A vital task of the management and supervisorial staff of the firefighting unit in the Yarnell Hill Fire was ensuring constant communication between the relevant people and organizations involved. Case in point, the Incident Commander, Roy Hall, made a mistake in regards to the ICS system, especially in the command function (Arizona, 2013). For instance, the ICS demands that one command structure should first observe an emergency situation for at least 12 hours before they take over the command of the process. However, the team led by Hall did not wait that long. Instead, a few hours after they checked in, the radio commander announced the radio that Hall's team would take over command. They broadcasted at 10:22 a.m., with little regard for the ICS protocol (Arizona, 2013). It took only six hours after this communication that the 19 members of the Granite Mountain Hotshots died.

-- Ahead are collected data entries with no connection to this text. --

(* ===== verification/EventDemo.v ===== *)
(** * The event chain at work

    Three appends, a publication and its recovery; a database rewritten behind a published
    head, which recovery refuses, and one that outgrew it, which the next publication seals;
    and the witnesses of the theorems on events and canonical JSON. *)
From stdpp Require Import base gmap strings list sorting.
From Stdlib Require Import ZArith Lia Ascii.
From S2P Require Import Prelude GoText GoJSON Crypto CanonicalJSON CanonicalTheorems EventStore EventTheorems EventRuns.

Open Scope Z_scope.
#[local] Existing Instance ToyCrypto.
#[local] Existing Instance ToyCryptoLaws.

(** ** Stores in memory *)

#[local] Instance MemoryStores : ExternalStores := {|
  worm := gmap string string; remote := Head;
  worm_Put w r b :=
    match w !! r with
    | None => (<[r := b]> w, Ok tt)
    | Some b' => if bool_decide (b' = b) then (w, Ok tt) else (w, Err "object exists")
    end;
  worm_Get w r := match w !! r with Some b => Ok b | None => Err "no object" end;
  remote_Advance s h := if bool_decide (s = h) || (hd_Sequence s <? hd_Sequence h) then (h, Ok tt) else (s, Err "head conflict");
  remote_Current s := Ok s |}.

#[local] Instance MemoryLaws : ExternalLaws.
Proof.
  split; cbn.
  - intros w r b w'. destruct (w !! r) as [b'|] eqn:E; [case_bool_decide; [|done]; subst; intros [= <-]; by rewrite E|]. intros [= <-]. by rewrite lookup_insert_eq.
  - intros w r b w' o r' b'. destruct (w !! r) as [b0|] eqn:E; [case_bool_decide; by intros [= <- _]|]. intros [= <- _]. destruct (decide (r = r')) as [<-|Hd].
    + by rewrite E.
    + by rewrite lookup_insert_ne.
  - intros s h s'. by destruct (_ || _); intros [= <-].
  - intros s h s' o h0. destruct (_ || _) eqn:E; intros [= <- _] [= <-]; [right|by left]. split; [done|]. to_prop. destruct E as [->|E]; [by left|by right].
Qed.

(** ** A chain *)

Definition demo_writer : EventWriter := mkEventWriter "writer-1" (str_repeat "k" 32).
Definition demo_keys : gmap string string := {["writer-1" := str_repeat "k" 32]}.
Definition demo_refs : refs_map := Some {["call" := "call-1"; "buyer" := "acme"]}.
Definition demo_input (id payload : string) (refs : refs_map) : EventInput :=
  mkEventInput id "acme" (time_of_unix 1750000000) "CALL_FUNDED" "control-plane" "" "correlation-1" refs (PayloadValue (Some payload)) "".

Definition q (s : string) : string := quote +:+ s +:+ quote.
Definition demo_payload (amount : string) : string := "{ " +:+ q "state" +:+ ":" +:+ q "FUNDED" +:+ ", " +:+ q "amount" +:+ ": " +:+ q amount +:+ "}".

Definition event_ops (amounts : list string) : list (EventInput * EventWriter) :=
  imap (fun i a => (demo_input ("event-00" +:+ dec_string (Z.of_nat i)) (demo_payload a) demo_refs, demo_writer)) amounts.
Definition demo_db (amounts : list string) : edb := foldl append_exec (no_events {["acme"]}) (event_ops amounts).

Definition payloads (db : edb) : list string := map rw_payload (db_events db).
Definition canonical_form (amount : string) : string := "{" +:+ q "amount" +:+ ":" +:+ q amount +:+ "," +:+ q "state" +:+ ":" +:+ q "FUNDED" +:+ "}".

Example events_appended : payloads (demo_db ["10"; "20"; "30"]) = map canonical_form ["10"; "20"; "30"].
Proof. vm_compute. done. Qed.

Lemma demo_keys_known amounts : Forall (fun op => demo_keys !! ew_KeyID op.2 = Some (ew_Key op.2)) (event_ops amounts).
Proof. apply Forall_forall. intros op (i & a & -> & _)%elem_of_lookup_imap. done. Qed.

Lemma appended_chain_verifies_witness :
  VerifyChain (demo_db ["10"; "20"]) demo_keys = Ok (event_head (demo_db ["10"; "20"])) /\
  hd_Sequence (event_head (demo_db ["10"; "20"])) = Z.of_nat (length (db_events (demo_db ["10"; "20"]))).
Proof.
  destruct (appended_chain_verifies {["acme"]} (event_ops ["10"; "20"]) demo_keys (demo_keys_known _)) as (H1 & H2 & _). exact (conj H1 H2).
Defined.

(** ** Replays *)

Definition appended_event (i : EventInput) : option (edb * ChainEvent) :=
  match append (demo_db ["10"]) i demo_writer with Ok (db, (e, false)) => Some (db, e) | _ => None end.

Lemma appended_event_some i db e : appended_event i = Some (db, e) -> append (demo_db ["10"]) i demo_writer = Ok (db, (e, false)).
Proof. unfold appended_event. destruct (append _ _ _) as [[db' [e' []]]|]; [done| |done]. by intros [= <- <-]. Qed.

Lemma demo_appends : is_Some (appended_event (demo_input "event-007" (demo_payload "7") None)).
Proof. vm_compute. eauto. Qed.

(** An input without references is refused the second time. *)
Lemma event_replay_witness :
  exists db e, append (demo_db ["10"]) (demo_input "event-007" (demo_payload "7") None) demo_writer = Ok (db, (e, false)) /\
    append db (demo_input "event-007" (demo_payload "7") None) demo_writer = Err ErrEventConflict.
Proof.
  destruct demo_appends as [[db e] He]. exists db, e. apply appended_event_some in He. split; [exact He|].
  exact (event_replay (demo_db ["10"]) db (demo_input "event-007" (demo_payload "7") None) demo_writer demo_writer e He).
Defined.

(** ** Publications *)

Definition demo_publisher : PublisherConfig := mkPublisher "checkpoint-1" (str_repeat "p" 64) demo_keys.
Definition demo_balance : string := str_repeat "a" 64.
Definition demo_at : time := time_of_unix 1750000100.
Definition demo_world (db : edb) : eworld := mkEworld db (∅ : gmap string string) (mkHead 0 zeroHash).
Definition demo_publish (w : eworld) : eworld * res (EventCheckpoint * bool) := publish demo_publisher demo_balance demo_at true w.
Definition published_world (w : eworld) : option (eworld * (EventCheckpoint * bool)) := match demo_publish w with (w, Ok r) => Some (w, r) | _ => None end.
Definition demo_recovery (w : eworld) : option (Z * bool) :=
  match VerifyRecovery w demo_keys (own_key demo_publisher) with Ok s => Some (hd_Sequence (rs_RemoteHead s), rs_ExternallyCheckpointed s) | Err _ => None end.

Lemma published_world_some w w' r : published_world w = Some (w', r) -> publish demo_publisher demo_balance demo_at true w = (w', Ok r).
Proof. unfold published_world, demo_publish. destruct (publish _ _ _ _ w) as [w1 [r1|]]; [|done]. by intros [= <- <-]. Qed.

Definition first_world : eworld := demo_world (demo_db ["10"; "20"]).
(** The same checkpoint and chain with an event rewritten under its old hash. *)
Definition rewritten (db : edb) : edb :=
  mkEdb (db_organizations db) (map (fun r => mkEventRow (rw_Sequence r) (rw_Body r) (rw_refs r) (canonical_form "99") (rw_EventHash r) (rw_mac r)) (db_events db))
    (db_checkpoints db).

Example recovery_refuses :
  demo_recovery (demo_publish first_world).1 = Some (2, true) /\
  demo_recovery (let w := (demo_publish first_world).1 in mkEworld (rewritten (wd_db w)) (wd_worm w) (wd_remote w)) = None /\
  demo_recovery (let w := (demo_publish first_world).1 in mkEworld (demo_db ["10"; "21"]) (wd_worm w) (wd_remote w)) = None /\
  demo_recovery (let w := (demo_publish first_world).1 in mkEworld (demo_db ["10"]) (wd_worm w) (wd_remote w)) = None.
Proof. vm_compute. by split_and!. Qed.

(** A history truncated below the published head and grown past it again is sealed by the
    next publication, which does not look for the remote head on its chain. *)
Definition forked_world : eworld := let w := (demo_publish first_world).1 in mkEworld (demo_db ["10"; "21"; "22"]) (wd_worm w) (wd_remote w).

Example publication_seals_fork : demo_recovery forked_world = None /\ demo_recovery (demo_publish forked_world).1 = Some (3, true).
Proof. vm_compute. by split. Qed.

Definition present {A} (o : option A) : bool := match o with Some _ => true | None => false end.
Lemma present_some {A} (o : option A) : present o = true -> is_Some o.
Proof. destruct o; [eauto|done]. Qed.

Lemma demo_published : is_Some (published_world first_world).
Proof. apply present_some. vm_compute. reflexivity. Qed.


Definition recovered_world (w : eworld) : option (eworld * (EventCheckpoint * bool) * RecoveryStatus) :=
  match published_world w with
  | Some (w', r) => match VerifyRecovery w' demo_keys (own_key demo_publisher) with Ok s => Some (w', r, s) | Err _ => None end
  | None => None
  end.

Lemma recovered_world_some w w' r s : recovered_world w = Some (w', r, s) ->
  publish demo_publisher demo_balance demo_at true w = (w', Ok r) /\ VerifyRecovery w' demo_keys (own_key demo_publisher) = Ok s.
Proof.
  unfold recovered_world. destruct (published_world w) as [[w1 r1]|] eqn:E; [|done]. apply published_world_some in E.
  destruct (VerifyRecovery w1 _ _) as [s1|] eqn:Ev; [|done]. intros [= <- <- <-]. done.
Qed.

Lemma demo_recovered : is_Some (recovered_world first_world).
Proof. apply present_some. vm_compute. reflexivity. Qed.

Lemma recovery_detects_rewriting_witness :
  exists w' r status, publish demo_publisher demo_balance demo_at true first_world = (w', Ok r) /\
    VerifyRecovery w' demo_keys (own_key demo_publisher) = Ok status /\
    (sha256_broken \/
     forall i row, db_events (wd_db first_world) !! i = Some row ->
       exists row2 e e2, db_events (wd_db w') !! i = Some row2 /\ scanEvent row = Ok e /\ scanEvent row2 = Ok e2 /\ same_event e e2).
Proof.
  generalize demo_recovered. generalize first_world. intros w [[[w' r] s] Hw]. destruct (recovered_world_some w w' r s Hw) as [Hp Hv]. exists w', r, s.
  split; [exact Hp|]. split; [exact Hv|].
  exact (recovery_detects_rewriting demo_publisher demo_balance demo_at true w w' w' r demo_keys (own_key demo_publisher) s Hp eq_refl Hv).
Defined.

(** ** Canonical JSON *)

Definition demo_value : jval := JObj [("b", JArr [JNum "7"; JBool true]); ("a", JNull)].

Lemma canonical_json_roundtrip_witness :
  decode_json ("{" +:+ q "a" +:+ ":null," +:+ q "b" +:+ ":[7,true]}") = Some (JObj [("a", JNull); ("b", JArr [JNum "7"; JBool true])]).
Proof.
  assert (W : jval_wf demo_value) by (split; [apply (bool_decide_unpack _); reflexivity|cbn; tauto]).
  exact (proj1 (canonical_json_roundtrip demo_value _ W eq_refl)).
Defined.

Lemma decode_fuel_enough_witness : p_value 1000 0 (chars "[1, 2]") = p_value (json_fuel (chars "[1, 2]")) 0 (chars "[1, 2]").
Proof. apply (decode_fuel_enough "[1, 2]" 1000). vm_compute. lia. Defined.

A few recommendations that would have sufficed to prevent the fire from intensifying. Further, it is possible to avoid a repeat of such a case. For instance, the some of the most affected people in the process were homeowners, some of whom lacked fire-prevention equipment. One way to ensure they do is by promoting the Ready, Set, Go! Program to encourage them to install such equipment. The program increases people's preparedness for fire incidences by teaching them to be ready for such, have situational awareness, and leave at the earliest opportunity (International Association of Fire Chiefs, 1999). The Incident Commander should ensure that they adhere to the Command and Control process strictly. If they had done so in good time, they would have understood how rapidly the fire was spreading at the time, possibly preventing the deaths. Worth noting here is that the fire was a Type 4 and quickly changed to Type 1 in less than 24 hours. Only McDonough was on the lookout, but he did not do enough to provide the rest of the team with the much-needed situational awareness that would have helped them make better decisions.
References
Arizona. (2013). Yarnell Hill Fire, June 30, 2013: Serious accident investigation report. Phoenix, AZ: Arizona State Forestry Division.
Dickman, K., Damron, W., & Books on Tape, Inc. (2015). On the burning edge: A fateful fire and the men who fought it. New York, NY: Books on Tape.
International Association of Fire Chiefs. (1999). Ready, set, go! Fairfax, VA: The Association.
National Incident Management System Consortium, Fire Protection Publications, & Oklahoma State University. (2007). Incident command system (ICS): Model procedures guide for incidents involving structural fire fighting, high-rise, multi-casualty, highway, and managing large-scale incidents using NIMS-ICS. Stillwater, OK: Fire Protection Publications, Oklahoma State University.